Dr. Grace Gámez currently serves as the Assistant Director of Advocacy at Boston University’s Center for Antiracist Research. She is the founder and former director of Reframing Justice, an advocacy program in Arizona for people impacted by mass criminalization and incarceration. Through leadership workshops, multimedia storytelling, coalition building, and community participatory research- Dr. Gámez worked to position directly impacted people to lead anti-criminalization movement work in Arizona. ReFraming Justice focused on shifting the public imagination away from models rooted in punishment towards ones that embrace radical community-making and healing. Dr. Gámez’s recently released research, The Barrio Centro Community Safety Participatory Research Project, led the City of Tucson to adopt a city-wide research project to collect data on what residents define as safety and what investments would improve community wellbeing.
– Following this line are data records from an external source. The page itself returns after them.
Lemma safe__lambda expr env σ :
  store_ok σ → (env < length (envs σ))%nat →
  safe value_ok (_lambda ev expr env) σ.
Proof.
  intros Hok Henv. unfold _lambda.
  repeat (case_match; try by apply safe_raise).
  eapply safe_bind; [by apply safe_fresh_id|]. intros id σ1 Hok1 Hext1 _.
  apply safe_ret; [done|]. simpl. eauto using extends_lt.
Qed.

Lemma safe_and_loop args env val σ :
  store_ok σ → (env < length (envs σ))%nat → value_ok (length (envs σ)) val →
  safe value_ok (and_loop ev args env val) σ.
Proof.
  revert val σ. induction args as [|arg args IH]; intros val σ Hok Henv Hval;
    simpl; [by apply safe_ret|].
  eapply safe_bind; [by apply Hev|]. intros v σ1 Hok1 Hext1 Hv.
  destruct (Py.is_False v); [by apply safe_ret|].
  apply IH; eauto using extends_lt.
Qed.

Lemma safe_or_loop args env val σ :
  store_ok σ → (env < length (envs σ))%nat → value_ok (length (envs σ)) val →
  safe value_ok (or_loop ev args env val) σ.
Proof.
  revert val σ. induction args as [|arg args IH]; intros val σ Hok Henv Hval;
    simpl; [by apply safe_ret|].
  eapply safe_bind; [by apply Hev|]. intros v σ1 Hok1 Hext1 Hv.
  destruct (Py.is_False v); [|by apply safe_ret].
  apply IH; eauto using extends_lt.
Qed.

Lemma safe__and expr env σ :
  store_ok σ → (env < length (envs σ))%nat →
  safe value_ok (_and ev expr env) σ.
Proof.
  intros Hok Henv. unfold _and.
  case_bool_decide; [by apply safe_ret|by apply safe_and_loop].
Qed.

Lemma safe__or expr env σ :
  store_ok σ → (env < length (envs σ))%nat →
  safe value_ok (_or ev expr env) σ.
Proof.
  intros Hok Henv. unfold _or.
  case_bool_decide; [by apply safe_ret|by apply safe_or_loop].
Qed.

Lemma safe_eval_args args env σ :
  store_ok σ → (env < length (envs σ))%nat →
  safe (λ n vs, Forall (value_ok n) vs) (eval_args ev args env) σ.
Proof.
  revert σ. induction args as [|arg args IH]; intros σ Hok Henv; simpl;
    [by apply safe_ret|].
  eapply safe_bind; [by apply Hev|]. intros v σ1 Hok1 Hext1 Hv.
  eapply safe_bind; [apply IH; eauto using extends_lt|].
  intros vs σ2 Hok2 Hext2 Hvs. apply safe_ret; [done|].
  constructor; [|done].
  eapply value_ok_mono; [by apply extends_length|done].
Qed.

Lemma safe_call proc args σ :
  store_ok σ → value_ok (length (envs σ)) proc →
  Forall (value_ok (length (envs σ))) args →
  safe value_ok (call ev proc args) σ.
Proof.
  intros Hok Hproc Hargs. destruct proc; simpl; try by apply safe_raise.
  - destruct (call_builtin b args) as [x|r] eqn:Hr; simpl;
      [by apply safe_raise|apply safe_ret; [done|by eapply call_builtin_ok]].
  - eapply safe_bind; [apply safe_env_new; [done..|by apply dict_zip_ok]|].
    intros new σ1 Hok1 Hext1 Hnew. by apply Hev.
Qed.

Lemma safe_special_form form h expr env σ :
  special_form form = Some h →
  store_ok σ → (env < length (envs σ))%nat →
  safe value_ok (h ev expr env) σ.
Proof.
  destruct form as [| |s|]; try done. intros Hs. special_form_cases Hs.
  - apply safe__if.
  - apply safe__lambda.
  - apply safe__and.
  - apply safe__or.
Qed.

End Safe.

(** [evaluate] keeps the invariant, at every fuel. *)
Lemma evaluate_safe fuel : ev_safe (evaluate fuel).
Proof.
  induction fuel as [|fuel IH]; intros e env σ Hok Henv; [done|].
  rewrite evaluate_S_eq.
  destruct e as [x|b|s|[|form rest]];
    [by apply safe_ret|by apply safe_ret|by apply safe_env_get
    |by apply safe_raise|].
  destruct (is_symbol form "define"); [by apply safe__define|].
  destruct (special_form form) as [h|] eqn:Hh; [by eapply safe_special_form|].
  eapply safe_bind; [by apply IH|]. intros proc σ1 Hok1 Hext1 Hproc.
  destruct (Py.callable proc); [|by apply safe_raise].
  eapply safe_bind; [apply safe_eval_args; eauto using extends_lt|].
  intros args σ2 Hok2 Hext2 Hargs. apply safe_call; [done..| |done].
  eapply value_ok_mono; [by apply extends_length|done].
Qed.

Lemma create_global_env_ok : store_ok create_global_env.
Proof. apply (bool_decide_unpack _). by vm_compute. Qed.

(** * The claims *)

(** ** [if] *)

(** C7: an [if] form of exactly four elements evaluates its test first; when
    the test's value is the Boolean false it evaluates and returns the
    alternative, for every other value of the test (every number, zero
    included) it evaluates and returns the consequent, and an exception of
    the test is the form's; an [if] form of any other length fails with
    SyntaxError.  This holds in every environment and store. *)
Theorem if_truthiness fuel env σ test consequent alternative :
  (∀ σ', evaluate fuel test env σ = Return (VBool false) σ' →
     evaluate (S fuel) (if_form test consequent alternative) env σ
     = evaluate fuel alternative env σ')
  ∧ (∀ v σ', evaluate fuel test env σ = Return v σ' → v ≠ VBool false →
     evaluate (S fuel) (if_form test consequent alternative) env σ
     = evaluate fuel consequent env σ')
  ∧ (∀ x σ', evaluate fuel test env σ = Return (VFloat x) σ' →
     evaluate (S fuel) (if_form test consequent alternative) env σ
     = evaluate fuel consequent env σ')
  ∧ (∀ x σ', evaluate fuel test env σ = Raise x σ' →
     evaluate (S fuel) (if_form test consequent alternative) env σ
     = Raise x σ')
  ∧ (∀ rest, length rest ≠ 3%nat →
     evaluate (S fuel) (EList (ESym "if" :: rest)) env σ = Raise SyntaxError σ).
Proof.
  unfold if_form. rewrite evaluate_if. unfold _if. split_and!.
  - intros σ' Ht. by rewrite (bind_Return _ _ _ _ _ Ht).
  - intros v σ' Ht Hv. rewrite (bind_Return _ _ _ _ _ Ht).
    by apply is_False_false in Hv as ->.
  - intros x σ' Ht. by rewrite (bind_Return _ _ _ _ _ Ht).
  - intros x σ' Ht. by rewrite (bind_Raise _ _ _ _ _ Ht).
  - intros rest Hlen. rewrite evaluate_if. unfold _if.
    by destruct rest as [|? [|? [|? [|??]]]].
Qed.

(** [(if 0 1 2)] takes the consequent. *)
Lemma if_truthiness_witness :
  evaluate 2 (if_form (num 0) (num 1) (num 2)) global_env create_global_env
  = Return (VFloat (PyFloat.of_Z 1)) create_global_env.
Proof.
  etrans.
  - apply (proj1 (proj2 (if_truthiness 1 global_env create_global_env
                           (num 0) (num 1) (num 2)))
             (VFloat (PyFloat.of_Z 0)) create_global_env);
      [reflexivity|discriminate].
  - reflexivity.
Defined.

(** ** [and], [or] *)

(** C8: [and] without operands returns true and [or] without operands
    returns false.  [and] evaluates its operands from the left: an operand
    whose value is the Boolean false ends it with false whatever follows,
    any other value of the last operand is the result, and any other value
    of an earlier operand passes on to the operands after it.  [or]
    evaluates its operands from the left: an operand whose value is not the
    Boolean false ends it with that value whatever follows, a false last
    operand gives false, and a false earlier operand passes on.  So
    [(and #f (/ 1 0))] is false and [(or #t (/ 1 0))] is true, although the
    division raises when it is evaluated. *)
Theorem and_or_short_circuit fuel env σ :
  evaluate (S fuel) (and_form []) env σ = Return (VBool true) σ
  ∧ evaluate (S fuel) (or_form []) env σ = Return (VBool false) σ
  ∧ (∀ a rest σ', evaluate fuel a env σ = Return (VBool false) σ' →
       evaluate (S fuel) (and_form (a :: rest)) env σ = Return (VBool false) σ')
  ∧ (∀ a v σ', evaluate fuel a env σ = Return v σ' → v ≠ VBool false →
       evaluate (S fuel) (and_form [a]) env σ = Return v σ')
  ∧ (∀ a b rest v σ', evaluate fuel a env σ = Return v σ' → v ≠ VBool false →
       evaluate (S fuel) (and_form (a :: b :: rest)) env σ
       = evaluate (S fuel) (and_form (b :: rest)) env σ')
  ∧ (∀ a rest v σ', evaluate fuel a env σ = Return v σ' → v ≠ VBool false →
       evaluate (S fuel) (or_form (a :: rest)) env σ = Return v σ')
  ∧ (∀ a σ', evaluate fuel a env σ = Return (VBool false) σ' →
       evaluate (S fuel) (or_form [a]) env σ = Return (VBool false) σ')
  ∧ (∀ a b rest σ', evaluate fuel a env σ = Return (VBool false) σ' →
       evaluate (S fuel) (or_form (a :: b :: rest)) env σ
       = evaluate (S fuel) (or_form (b :: rest)) env σ')
  ∧ answer (evaluate 2 (and_form [EBool false; one_over_zero])
              global_env create_global_env) = Some (inr (VBool false))
  ∧ answer (evaluate 2 (or_form [EBool true; one_over_zero])
              global_env create_global_env) = Some (inr (VBool true))
  ∧ answer (evaluate 2 one_over_zero global_env create_global_env)
    = Some (inl ZeroDivisionError).
Proof.
  unfold and_form, or_form. rewrite !evaluate_and, !evaluate_or.
  split_and!; try reflexivity.
  - intros a rest σ' Ha. rewrite evaluate_and. unfold _and. simpl.
    by rewrite (bind_Return _ _ _ _ _ Ha).
  - intros a v σ' Ha Hv. rewrite evaluate_and. unfold _and. simpl.
    rewrite (bind_Return _ _ _ _ _ Ha). by apply is_False_false in Hv as ->.
  - intros a b rest v σ' Ha Hv. rewrite !evaluate_and. unfold _and. simpl.
    rewrite (bind_Return _ _ _ _ _ Ha). by apply is_False_false in Hv as ->.
  - intros a rest v σ' Ha Hv. rewrite evaluate_or. unfold _or. simpl.
    rewrite (bind_Return _ _ _ _ _ Ha). by apply is_False_false in Hv as ->.
  - intros a σ' Ha. rewrite evaluate_or. unfold _or. simpl.
    by rewrite (bind_Return _ _ _ _ _ Ha).
  - intros a b rest σ' Ha. rewrite !evaluate_or. unfold _or. simpl.
    by rewrite (bind_Return _ _ _ _ _ Ha).
Qed.

(** [(and #f (/ 1 0))] stops at its first operand. *)
Lemma and_or_short_circuit_witness :
  evaluate 2 (and_form [EBool false; one_over_zero]) global_env create_global_env
  = Return (VBool false) create_global_env.
Proof.
  apply (proj1 (proj2 (proj2 (and_or_short_circuit 1 global_env create_global_env)))).
  reflexivity.
Defined.

(** ** Special forms and bindings of their names *)

(** C10: a list whose head is the symbol [define], [if], [lambda], [and] or
    [or] goes to the handler of that special form in every environment and
    store, whatever is bound there: the head is not looked up and nothing
    is applied.  So [(if #f 1 2)] answers 2 wherever [if] is bound, to
    whatever value.  [(define if +)] binds [if] to the addition in the
    global environment; there [(if #f 1 2)] still answers 2, where the
    addition of the three operands answers 3. *)
Theorem special_forms_not_shadowed fuel rest env σ :
  evaluate (S fuel) (EList (ESym "define" :: rest)) env σ
  = _define (evaluate fuel) (ESym "define" :: rest) env σ
  ∧ evaluate (S fuel) (EList (ESym "if" :: rest)) env σ
    = _if (evaluate fuel) (ESym "if" :: rest) env σ
  ∧ evaluate (S fuel) (EList (ESym "lambda" :: rest)) env σ
    = _lambda (evaluate fuel) (ESym "lambda" :: rest) env σ
  ∧ evaluate (S fuel) (EList (ESym "and" :: rest)) env σ
    = _and (evaluate fuel) (ESym "and" :: rest) env σ
  ∧ evaluate (S fuel) (EList (ESym "or" :: rest)) env σ
    = _or (evaluate fuel) (ESym "or" :: rest) env σ
  ∧ (∀ f v, binds (envs σ) f "if" v →
            evaluate (S (S fuel)) (if_form (EBool false) (num 1) (num 2)) env σ
            = Return (VFloat (PyFloat.of_Z 2)) σ)
  ∧ evaluate 2 define_if_plus global_env create_global_env
    = Return VNone if_bound_store
  ∧ binds (envs if_bound_store) global_env "if" (VBuiltin BAdd)
  ∧ answer (evaluate 2 (EList [ESym "+"; EBool false; num 1; num 2])
              global_env if_bound_store)
    = Some (inr (VFloat (PyFloat.of_Z 3))).
Proof.
  rewrite evaluate_define, evaluate_if, evaluate_lambda, evaluate_and, evaluate_or.
  split_and!; try reflexivity.
  eexists. split; [reflexivity|]. by vm_compute.
Qed.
Grace is a mother, partner, embodied leader, mobilizer, researcher, storyteller and freedom dreamer. She values wholeheartedness, complexity, accountability over punishment and brave visioning.
She is a 2021 Windcall Resident, member of RTI’s APPR Advisory Board, and 2018 Lead with Conviction fellow with JustLeadershipUSA. Grace holds a Ph.D. in Justice Studies from Arizona State University, and a Master of Science degree in Mexican American Studies & Public Health from the University of Arizona.